- ACTIVITY -
Print the lines that run from the line with "rewrite store_str_splice; [done|]." to the line with "(Z.of_nat (length s) <= INT_MAX)%Z -> snprintf", keeping both end lines, exactly as they appear in the entries below, and nothing else.

== RECORDS FOR PROCESSING ==

Definition nul_free (s : cstr) : Prop := Forall (fun c => c <> NUL) s.

Lemma c_str_nul_free s : nul_free s -> c_str s = s.
Proof.
  induction 1 as [|c s Hc _ IH]; simpl; [done|].
  rewrite decide_False by done. by rewrite IH.
Qed.

Lemma nul_free_c_str s : nul_free (c_str s).
Proof.
  induction s as [|c s IH]; simpl; [constructor|].
  case_decide; [constructor|]. by constructor.
Qed.

Lemma nul_free_app s t : nul_free (s ++ t) <-> nul_free s /\ nul_free t.
Proof. apply Forall_app. Qed.

Lemma store_in b p c :
  p < length b -> store b p c = Done (<[p := Some c]> b).
Proof. intros. unfold store. by rewrite decide_True. Qed.

Lemma store_str_splice b p s :
  p + length s <= length b -> store_str b p s = Done (splice b p (map Some s)).
Proof.
  revert b p. induction s as [|c s IH]; intros b p Hl; simpl in *.
  - by rewrite splice_nil by lia.
  - rewrite store_in by lia. simpl.
    rewrite IH by (rewrite length_insert; lia).
    by rewrite splice_insert by (rewrite length_map; lia).
Qed.

(** The contract of [snprintf] when the region [p, p + n) lies inside the
    buffer and no [EOVERFLOW] occurs. *)
Lemma snprintf_spec b p n s :
  (0 < n)%Z -> p + Z.to_nat n <= length b -> (Z.of_nat (length s) <= INT_MAX)%Z ->
  snprintf b p n s =
    Done (splice b p (map Some (take (Z.to_nat n - 1) s ++ [NUL])), Z.of_nat (length s)).
Proof.
  intros Hn Hp Hs. unfold snprintf.
  rewrite decide_False by lia. rewrite decide_False by lia.
  rewrite store_str_splice; [done|].
  rewrite length_app, length_take. simpl. lia.
Qed.

Lemma snprintf_zero b p s :
  (Z.of_nat (length s) <= INT_MAX)%Z -> snprintf b p 0 s = Done (b, Z.of_nat (length s)).
Proof. intros. unfold snprintf. rewrite decide_False by lia. done. Qed.

Lemma read_cstr_app s rest :
  nul_free s -> read_cstr (map Some s ++ Some NUL :: rest) = Done s.
Proof.
  induction 1 as [|c s Hc _ IH]; simpl.
  - reflexivity.
  - rewrite decide_False by done. by rewrite IH.
Qed.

===

- RESULT OF THIS EXERCISE -
  rewrite store_str_splice; [done|].
  rewrite length_app, length_take. simpl. lia.
Qed.

Lemma snprintf_zero b p s :
  (Z.of_nat (length s) <= INT_MAX)%Z -> snprintf b p 0 s = Done (b, Z.of_nat (length s)).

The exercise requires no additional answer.